Check each line of the material that follows, and copy those holding the string "Require".
════
(* ===== verification/ChunkFacts.v ===== *)
(** * Chunks: well-formedness and the operations on one chunk *)
From S2P Require Import Prelude BitWords BitSet BitSetFacts BitSetRanges ChunkedBitSet.
From Stdlib Require Import Sorting.Sorted.

#[local] Opaque CHUNK_BITS.

(** ** Counting *)
(** How many indices below [d] satisfy [f]. *)
Fixpoint csize (f : nat → bool) (d : nat) : nat :=
  match d with O => 0 | S d' => csize f d' + Nat.b2n (f d') end.

Lemma csize_ext f g d : (∀ i, i < d → f i = g i) → csize f d = csize g d.
Proof. induction d as [|d IH]; intros H; simpl; [done|]. rewrite IH, H by auto with lia. done. Qed.
Lemma csize_le f d : csize f d ≤ d.
Proof. induction d as [|d IH]; simpl; [done|]. destruct (f d); simpl; lia. Qed.
Lemma csize_compl f d : csize (λ i, negb (f i)) d + csize f d = d.
Proof. induction d as [|d IH]; simpl; [done|]. destruct (f d); simpl; lia. Qed.
Lemma csize_0 f d : csize f d = 0 ↔ ∀ i, i < d → f i = false.
Proof.
  induction d as [|d IH]; simpl; [split; [lia|done]|]. split.
  - intros H i Hi. assert (csize f d = 0) as H0 by lia. destruct (decide (i = d)) as [->|].
    + by destruct (f d); simpl in *; [lia|].
    + apply IH; [done|lia].
  - intros H. rewrite H by lia. rewrite (proj2 IH); [done|]. intros i Hi. apply H. lia.
Qed.
Lemma csize_full f d : csize f d = d ↔ ∀ i, i < d → f i = true.
Proof.
  pose proof (csize_compl f d) as Hc. split.
  - intros H i Hi. assert (csize (λ i, negb (f i)) d = 0) as H0 by lia.
    apply negb_false_iff. by apply (proj1 (csize_0 _ _) H0).
  - intros H. assert (csize (λ i, negb (f i)) d = 0) as H0; [|lia].
    apply csize_0. intros i Hi. by rewrite H.
Qed.
Lemma csize_add f d i : i < d → f i = false → csize (λ j, (j =? i) || f j) d = S (csize f d).
Proof.
  induction d as [|d IH]; intros Hi Hf; simpl; [lia|]. destruct (Nat.eqb_spec d i) as [->|Hne].
  - rewrite Hf. simpl. rewrite (csize_ext _ f); [lia|]. intros j Hj. by destruct (Nat.eqb_spec j i); [lia|].
  - rewrite IH by (done || lia). simpl. lia.
Qed.
Lemma csize_remove f d i : i < d → f i = true → S (csize (λ j, negb (j =? i) && f j) d) = csize f d.
Proof.
  intros Hi Hf. rewrite <-(csize_add _ d i Hi); [|by rewrite Nat.eqb_refl].
  apply csize_ext. intros j _. by destruct (Nat.eqb_spec j i) as [->|].
Qed.

Lemma csize_filter f d : csize f d = length (List.filter f (seq 0 d)).
Proof.
  induction d as [|d IH]; [done|]. rewrite seq_S, List.filter_app, length_app, <-IH. simpl.
  by destruct (f d).
Qed.
Lemma StronglySorted_lt_NoDup l : StronglySorted lt l → NoDup l.
Proof.
  induction 1 as [|x l Hl IH Hx]; constructor; [|done]. intros H%list_elem_of_In.
  rewrite List.Forall_forall in Hx. apply Hx in H. lia.
Qed.
Lemma count_ones_size ws d :
  (∀ i, has ws i = true → i < d) → count_ones ws = csize (has ws) d.
Proof.
  intros Hd. rewrite csize_filter, <-(proj1 (length_bits_from ws 0)).
  apply Permutation_length, NoDup_Permutation.
  - apply StronglySorted_lt_NoDup, bits_from_sorted.
  - apply StronglySorted_lt_NoDup, StronglySorted_filter, StronglySorted_lt_seq.
  - intros i. rewrite elem_of_bits_from, list_elem_of_In, filter_In, in_seq.
    replace (i - 64 * 0) with i by lia. split; intros [_ Hh]; [|by split; [lia|]].
    split; [|done]. specialize (Hd _ Hh). lia.
Qed.

(** ** Well-formed chunks *)
Definition chunk_has (c : Chunk) (i : nat) : bool :=
  match c with Zeros _ => false | Ones d => i <? d | Mixed _ _ ws => has ws i end.

(** The words of a mixed chunk of domain size [d]. *)
Definition mixed_words (d : nat) (ws : list Z) : Prop :=
  length ws = CHUNK_WORDS ∧ words_ok ws ∧ ∀ i, has ws i = true → i < d.

Definition chunk_wf (d : nat) (c : Chunk) : Prop :=
  0 < d ∧ d ≤ CHUNK_BITS ∧
  match c with
  | Zeros d' | Ones d' => d' = d
  | Mixed d' n ws => d' = d ∧ mixed_words d ws ∧ n = csize (has ws) d ∧ 0 < n ∧ n < d
  end.

(** The result of an operation on a chunk: a chunk for [f], and whether it changed. *)
Definition chunk_becomes (d : nat) (c : Chunk) (f : nat → bool) (r : outcome (Chunk * bool)) : Prop :=
  ∃ c' b, r = Ret (c', b) ∧ chunk_wf d c' ∧ (∀ i, i < d → chunk_has c' i = f i) ∧ (b = true ↔ c' ≠ c).

Lemma chunk_has_lt d c i : chunk_wf d c → chunk_has c i = true → i < d.
Proof.
  intros (_ & _ & H). destruct c as [d'|d'|d' n ws]; simpl; [done|subst; by intros ?%Nat.ltb_lt|].
  destruct H as (_ & (_ & _ & Hws) & _). apply Hws.
Qed.

Lemma chunk_count d c : chunk_wf d c → ChunkOps.count c = csize (chunk_has c) d.
Proof.
  intros (_ & _ & H). destruct c as [d'|d'|d' n ws]; simpl.
  - symmetry. by apply csize_0.
  - subst d'. symmetry. apply csize_full. intros i ?. by apply Nat.ltb_lt.
  - by destruct H as (_ & _ & -> & _).
Qed.
Lemma chunked_is_empty_ok s : chunked_wf s → Chunked.is_empty s = true ↔ ∀ i, chunked_has s i = false.
Proof.
  intros Hs. pose proof Hs as [[Hl Hok] _]. unfold Chunked.is_empty. rewrite forallb_forall. split.
  - intros H i. unfold chunked_has. destruct (chunks s !! (i / CHUNK_BITS)) as [c|] eqn:Hc; [|done].
    apply list_elem_of_lookup_2, list_elem_of_In, H in Hc. by destruct c.
  - intros H c Hc%list_elem_of_In. apply list_elem_of_lookup in Hc as [q Hq]. pose proof (Hok q c Hq) as Hc.
    pose proof (chunk_count _ c Hc) as Hn. rewrite (proj2 (csize_0 (chunk_has c) _)) in Hn.
    + destruct Hc as (H0 & _ & Hc). destruct c; simpl in *; [done|lia|lia].
    + intros r Hr. rewrite <-(chunked_has_at s q r c Hq); [apply H|]. unfold chunk_dom in Hr. lia.
Qed.

Lemma csize_app f a b : csize f (a + b) = csize f a + csize (λ i, f (a + i)) b.
Proof. induction b as [|b IH]; [simpl; rewrite Nat.add_0_r; lia|]. rewrite Nat.add_succ_r. simpl. lia. Qed.

Lemma chunked_count_ok s : chunked_wf s → Chunked.count s = csize (chunked_has s) (ch_domain_size s).
Proof.
  intros Hs. pose proof Hs as [[Hl Hok] _]. unfold Chunked.count.
  cut (∀ n, n ≤ num_chunks (ch_domain_size s) → sum_list (ChunkOps.count <$> take n (chunks s)) =
    csize (chunked_has s) (ch_domain_size s `min` (CHUNK_BITS * n))).
  { intros H. specialize (H _ (le_n _)). rewrite take_ge in H by lia. rewrite H. f_equal.
    pose proof (num_chunks_lt (ch_domain_size s) (num_chunks (ch_domain_size s))). lia. }
  induction n as [|n IH]; intros Hn.
  { simpl. by rewrite Nat.mul_0_r, Nat.min_0_r. }
  destruct (lookup_lt_is_Some_2 (chunks s) n) as [c Hc]; [lia|].
  rewrite (take_S_r _ _ c) by done. rewrite fmap_app, sum_list_with_app || rewrite fmap_app, sum_list_app.
  rewrite IH by lia. simpl. rewrite (chunk_count _ c (Hok _ _ Hc)), Nat.add_0_r.
  assert (Hn' : CHUNK_BITS * n < ch_domain_size s) by (apply num_chunks_lt; lia).
  replace (ch_domain_size s `min` (CHUNK_BITS * S n)) with (CHUNK_BITS * n + chunk_dom (ch_domain_size s) n)
    by (unfold chunk_dom; nia).
  rewrite csize_app, Nat.min_r by lia. f_equal. apply csize_ext. intros r Hr.
  symmetry. apply (chunked_has_at s n r c Hc). unfold chunk_dom in Hr. lia.
Qed.
(* ===== verification/ChunkedThms.v ===== *)
(** * Chunked and mixed bit sets: the properties *)
From S2P Require Import Prelude BitWords BitSet BitSetFacts BitSetRanges ChunkedBitSet ChunkFacts ChunkedFacts.
From Stdlib Require Import Sorting.Sorted.

#[local] Opaque CHUNK_BITS.

Definition mixed_wf (s : MixedBitSet) : Prop :=
  match s with
  | Small set => dense_wf set ∧ domain_size set ≤ CHUNK_BITS
  | Large set => chunked_wf set ∧ CHUNK_BITS < ch_domain_size set
  end.
Definition mixed_has (s : MixedBitSet) (i : nat) : bool :=
  match s with Small set => has (words set) i | Large set => chunked_has set i end.

Definition mixed_ops : BitSetOps MixedBitSet := {|
  bs_wf := mixed_wf;
  bs_domain := MixedSet.domain_size;
  bs_mem := mixed_has;
  bs_contains := MixedSet.contains;
  bs_insert := MixedSet.insert;
  bs_remove := MixedSet.remove;
  bs_insert_all := MixedSet.insert_all;
  bs_clear := MixedSet.clear;
  bs_is_empty := MixedSet.is_empty;
  bs_iter := MixedSet.iter;
  bs_union := MixedSet.union;
  bs_subtract := MixedSet.subtract |}.

(** The representation depends on the domain only, and results keep it. *)
Lemma small_becomes s s' f :
  domain_size s ≤ CHUNK_BITS → bs_becomes dense_ops s s' f → bs_becomes mixed_ops (Small s) (Small s') f.
Proof.
  intros Hd (Hw & Hdom & Hf). simpl in Hw, Hdom. split; [|split; [done|exact Hf]].
  split; [done|]. by rewrite Hdom.
Qed.
Lemma large_becomes s s' f :
  CHUNK_BITS < ch_domain_size s → bs_becomes chunked_ops s s' f → bs_becomes mixed_ops (Large s) (Large s') f.
Proof.
  intros Hd (Hw & Hdom & Hf). simpl in Hw, Hdom. split; [|split; [done|exact Hf]].
  split; [done|]. by rewrite Hdom.
Qed.

(** An operation with an answer, delegated to the representation. *)
Lemma on_small_ok s f {R} (r : outcome (DenseBitSet * R)) (P : DenseBitSet → R → Prop) :
  domain_size s ≤ CHUNK_BITS → (∃ s' b, r = Ret (s', b) ∧ bs_becomes dense_ops s s' f ∧ P s' b) →
  ∃ s' b, MixedSet.on_small r = Ret (Small s', b) ∧ bs_becomes mixed_ops (Small s) (Small s') f ∧ P s' b.
Proof. intros Hd (s' & b & -> & ? & ?). exists s', b. split; [done|]. split; [by apply small_becomes|done]. Qed.
Lemma on_large_ok s f {R} (r : outcome (ChunkedBitSet * R)) (P : ChunkedBitSet → R → Prop) :
  CHUNK_BITS < ch_domain_size s → (∃ s' b, r = Ret (s', b) ∧ bs_becomes chunked_ops s s' f ∧ P s' b) →
  ∃ s' b, MixedSet.on_large r = Ret (Large s', b) ∧ bs_becomes mixed_ops (Large s) (Large s') f ∧ P s' b.
Proof. intros Hd (s' & b & -> & ? & ?). exists s', b. split; [done|]. split; [by apply large_becomes|done]. Qed.

Lemma small_neq s s' : Small s' ≠ Small s ↔ s' ≠ s.
Proof. split; [intros H E; apply H; by rewrite E|by intros H [= ?]]. Qed.
Lemma large_neq s s' : Large s' ≠ Large s ↔ s' ≠ s.
Proof. split; [intros H E; apply H; by rewrite E|by intros H [= ?]]. Qed.

(** Two related sets have the same representation. *)
Lemma mixed_relate_ok f du cu (mu : MixedBitSet → MixedBitSet → outcome (MixedBitSet * bool)) s t :
  (∀ s t, mu (Small s) (Small t) = MixedSet.on_small (du s t)) →
  (∀ s t, mu (Large s) (Large t) = MixedSet.on_large (cu s t)) →
  (∀ s t, dense_wf s → dense_wf t → domain_size s = domain_size t → ∃ s' c, du s t = Ret (s', c) ∧
     bs_becomes dense_ops s s' (λ i, f (has (words s) i) (has (words t) i)) ∧ (c = true ↔ s' ≠ s)) →
  (∀ s t, chunked_wf s → chunked_wf t → ch_domain_size s = ch_domain_size t → ∃ s' c, cu s t = Ret (s', c) ∧
     bs_becomes chunked_ops s s' (λ i, f (chunked_has s i) (chunked_has t i)) ∧ (c = true ↔ s' ≠ s)) →
  mixed_wf s → mixed_wf t → MixedSet.domain_size s = MixedSet.domain_size t → ∃ s' c, mu s t = Ret (s', c) ∧
     bs_becomes mixed_ops s s' (λ i, f (mixed_has s i) (mixed_has t i)) ∧ (c = true ↔ s' ≠ s).
Proof.
  intros Hd Hc Hdu Hcu Hs Ht HD.
  destruct s as [s|s], t as [t|t]; destruct Hs as [Hs Hsd], Ht as [Ht Htd]; simpl in HD; try lia.
  - rewrite Hd. destruct (on_small_ok s _ _ _ Hsd (Hdu s t Hs Ht HD)) as (s' & c & ? & ? & ?).
    exists (Small s'), c. by rewrite small_neq.
  - rewrite Hc. destruct (on_large_ok s _ _ _ Hsd (Hcu s t Hs Ht HD)) as (s' & c & ? & ? & ?).
    exists (Large s'), c. by rewrite large_neq.
Qed.

(** A point operation. *)
Lemma mixed_point_ok f g du cu (mu : MixedBitSet → nat → outcome (MixedBitSet * bool)) s i :
  (∀ s, mu (Small s) i = MixedSet.on_small (du s i)) → (∀ s, mu (Large s) i = MixedSet.on_large (cu s i)) →
  (∀ s, dense_wf s → i < domain_size s → ∃ s', du s i = Ret (s', g (has (words s) i)) ∧
     bs_becomes dense_ops s s' (λ j, f j (has (words s) j))) →
  (∀ s, chunked_wf s → i < ch_domain_size s → ∃ s', cu s i = Ret (s', g (chunked_has s i)) ∧
     bs_becomes chunked_ops s s' (λ j, f j (chunked_has s j))) →
  mixed_wf s → i < MixedSet.domain_size s → ∃ s', mu s i = Ret (s', g (mixed_has s i)) ∧
     bs_becomes mixed_ops s s' (λ j, f j (mixed_has s j)).
Proof.
  intros Hd Hc Hdu Hcu Hs Hi. destruct s as [s|s]; destruct Hs as [Hs Hsd].
  - rewrite Hd. destruct (Hdu s Hs Hi) as (s' & -> & Hb). exists (Small s'). split; [done|by apply small_becomes].
  - rewrite Hc. destruct (Hcu s Hs Hi) as (s' & -> & Hb). exists (Large s'). split; [done|by apply large_becomes].
Qed.

#[export] Instance mixed_laws : BitSetLaws mixed_ops.
Proof.
  split; simpl.
  - intros [s|s] i [Hs _]; [apply (bs_mem_lt (O := dense_ops) s i Hs)|by apply chunked_mem_lt].
  - intros [s|s] [t|t] [Hs Hsd] [Ht Htd] HD H; simpl in *; try lia; f_equal;
      [by apply dense_ext|by apply chunked_ext].
  - intros [s|s] i [Hs _]; [by apply dense_contains_ok|by apply chunked_contains_ok].
  - intros [s|s] i Hi; [apply (bs_contains_panics (O := dense_ops) s i Hi)|].
    apply (bs_contains_panics (O := chunked_ops) s i Hi).
  - intros s i. apply (mixed_point_ok (λ j b, (j =? i) || b) negb Dense.insert Chunked.insert);
      [done|done|intros; by apply dense_insert_ok|intros; by apply chunked_insert_ok].
  - intros s i. apply (mixed_point_ok (λ j b, negb (j =? i) && b) (λ b, b) Dense.remove Chunked.remove);
      [done|done|intros; by apply dense_remove_ok|intros; by apply chunked_remove_ok].
  - intros [s|s] [Hs Hsd].
    + destruct (dense_insert_all_ok s Hs) as (s' & E & Hb). exists (Small s'). simpl. rewrite E.
      split; [done|by apply small_becomes].
    + destruct (bs_insert_all_ok (O := chunked_ops) s Hs) as (s' & [= <-] & Hb). eexists. split; [done|].
      by apply large_becomes.
  - intros [s|s] [Hs Hsd]; [apply small_becomes; [done|]; apply (bs_clear_ok (O := dense_ops) s Hs)|].
    apply large_becomes; [done|]. apply (bs_clear_ok (O := chunked_ops) s Hs).
  - intros [s|s] [Hs _]; [apply (bs_is_empty_ok (O := dense_ops) s Hs)|by apply chunked_is_empty_ok].
  - intros [s|s] [Hs _]; [apply (bs_iter_ok (O := dense_ops) s Hs)|by apply chunked_iter_ok].
  - intros s t. apply (mixed_relate_ok orb Dense.union Chunked.union); [done|done| |].
    + apply (bs_union_ok (O := dense_ops)).
    + apply (bs_union_ok (O := chunked_ops)).
  - intros s t. apply (mixed_relate_ok (λ a b, a && negb b) Dense.subtract Chunked.subtract); [done|done| |].
    + apply (bs_subtract_ok (O := dense_ops)).
    + apply (bs_subtract_ok (O := chunked_ops)).
Qed.

Lemma mixed_new_empty_ok D :
  (Z.of_nat D < 2 ^ 64)%Z →
  mixed_wf (MixedSet.new_empty D) ∧ MixedSet.domain_size (MixedSet.new_empty D) = D ∧
  ∀ i, mixed_has (MixedSet.new_empty D) i = false.
Proof.
  intros HD. unfold MixedSet.new_empty. destruct (Nat.leb_spec D CHUNK_BITS).
  - split; [split; [by apply dense_new_empty_wf|done]|]. split; [done|]. intros i. apply has_replicate_0.
  - destruct (chunked_new_ok D true HD) as (? & ? & ?). by split_and!.
Qed.

(** The items of an iterator are as many as the set has elements. *)
Lemma sorted_length_csize l f d :
  StronglySorted lt l → (∀ i, i ∈ l ↔ f i = true) → (∀ i, f i = true → i < d) → length l = csize f d.
Proof.
  intros Hl Hf Hd. rewrite csize_filter. apply Permutation_length, NoDup_Permutation.
  - by apply StronglySorted_lt_NoDup.
  - apply StronglySorted_lt_NoDup, StronglySorted_filter, StronglySorted_lt_seq.
  - intros i. rewrite Hf, list_elem_of_In, filter_In, in_seq. split; [|by intros [_ ?]].
    intros Hi. split; [|done]. apply Hd in Hi. lia.
Qed.

(** C32: [ChunkedBitSet], with its uniform chunks, its cached counts and its chunk
    iterator, keeps the promises of the bit-set interface. *)
Theorem chunked_bitset_correct : BitSetLaws chunked_ops.
Proof. apply chunked_laws. Qed.

(** [MixedBitSet] keeps the promises of the bit-set interface: sets over the
    same domain have the same representation, so no operation panics. *)
Theorem mixed_bitset_correct : BitSetLaws mixed_ops.
Proof. apply mixed_laws. Qed.

(** [ChunkedBitSet::intersect] computes the intersection and reports changes
    exactly, [count] is the number of items of the iterator, and a new set is
    empty or full. *)
Theorem chunked_set_ops_spec (s t : ChunkedBitSet) (D : nat)
    (Hs : chunked_wf s) (Ht : chunked_wf t) (Hd : ch_domain_size s = ch_domain_size t)
    (HD : (Z.of_nat D < 2 ^ 64)%Z) :
  (∃ s' c, Chunked.intersect s t = Ret (s', c) ∧
     bs_becomes chunked_ops s s' (λ i, chunked_has s i && chunked_has t i) ∧ (c = true ↔ s' ≠ s)) ∧
  (∃ l, Chunked.iter s = Ret l ∧ length l = Chunked.count s) ∧
  (chunked_wf (Chunked.new_empty D) ∧ ∀ i, chunked_has (Chunked.new_empty D) i = false) ∧
  (chunked_wf (Chunked.new_filled D) ∧ ∀ i, chunked_has (Chunked.new_filled D) i = (i <? D)).
Proof.
  split; [|split; [|split]].
  - by apply (chunked_relate_ok ChunkOps.intersect andb); [apply chunk_intersect_ok|..].
  - destruct (chunked_iter_ok s Hs) as (l & Hl & Hsorted & Helem). exists l. split; [done|].
    rewrite chunked_count_ok by done. apply sorted_length_csize; [done..|]. intros i. by apply chunked_mem_lt.
  - by destruct (chunked_new_ok D true HD) as (? & _ & ?).
  - by destruct (chunked_new_ok D false HD) as (? & _ & ?).
Qed.

Lemma chunked_set_ops_spec_witness :
  ∃ s', Chunked.intersect (Chunked.new_filled 2100) (Chunked.new_empty 2100) = Ret (s', true) ∧
    chunked_wf s' ∧ Chunked.count s' = 0 ∧ Chunked.count (Chunked.new_filled 2100) = 2100.
Proof.
  destruct (chunked_new_ok 2100 false ltac:(lia)) as (Hs & Hd & _).
  destruct (chunked_new_ok 2100 true ltac:(lia)) as (Ht & Hd' & _).
  destruct (chunked_set_ops_spec (Chunked.new 2100 false) (Chunked.new 2100 true) 0 Hs Ht ltac:(congruence) ltac:(lia))
    as ((s' & c & E & (Hw & _) & _) & _).
  exists s'. assert (E' := E). vm_compute in E'. injection E' as <- <-.
  split; [exact E|]. split; [exact Hw|]. split; vm_compute; reflexivity.
Defined.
════
• **Result**:
From S2P Require Import Prelude BitWords BitSet BitSetFacts BitSetRanges ChunkedBitSet.
From Stdlib Require Import Sorting.Sorted.
From S2P Require Import Prelude BitWords BitSet BitSetFacts BitSetRanges ChunkedBitSet ChunkFacts ChunkedFacts.
From Stdlib Require Import Sorting.Sorted.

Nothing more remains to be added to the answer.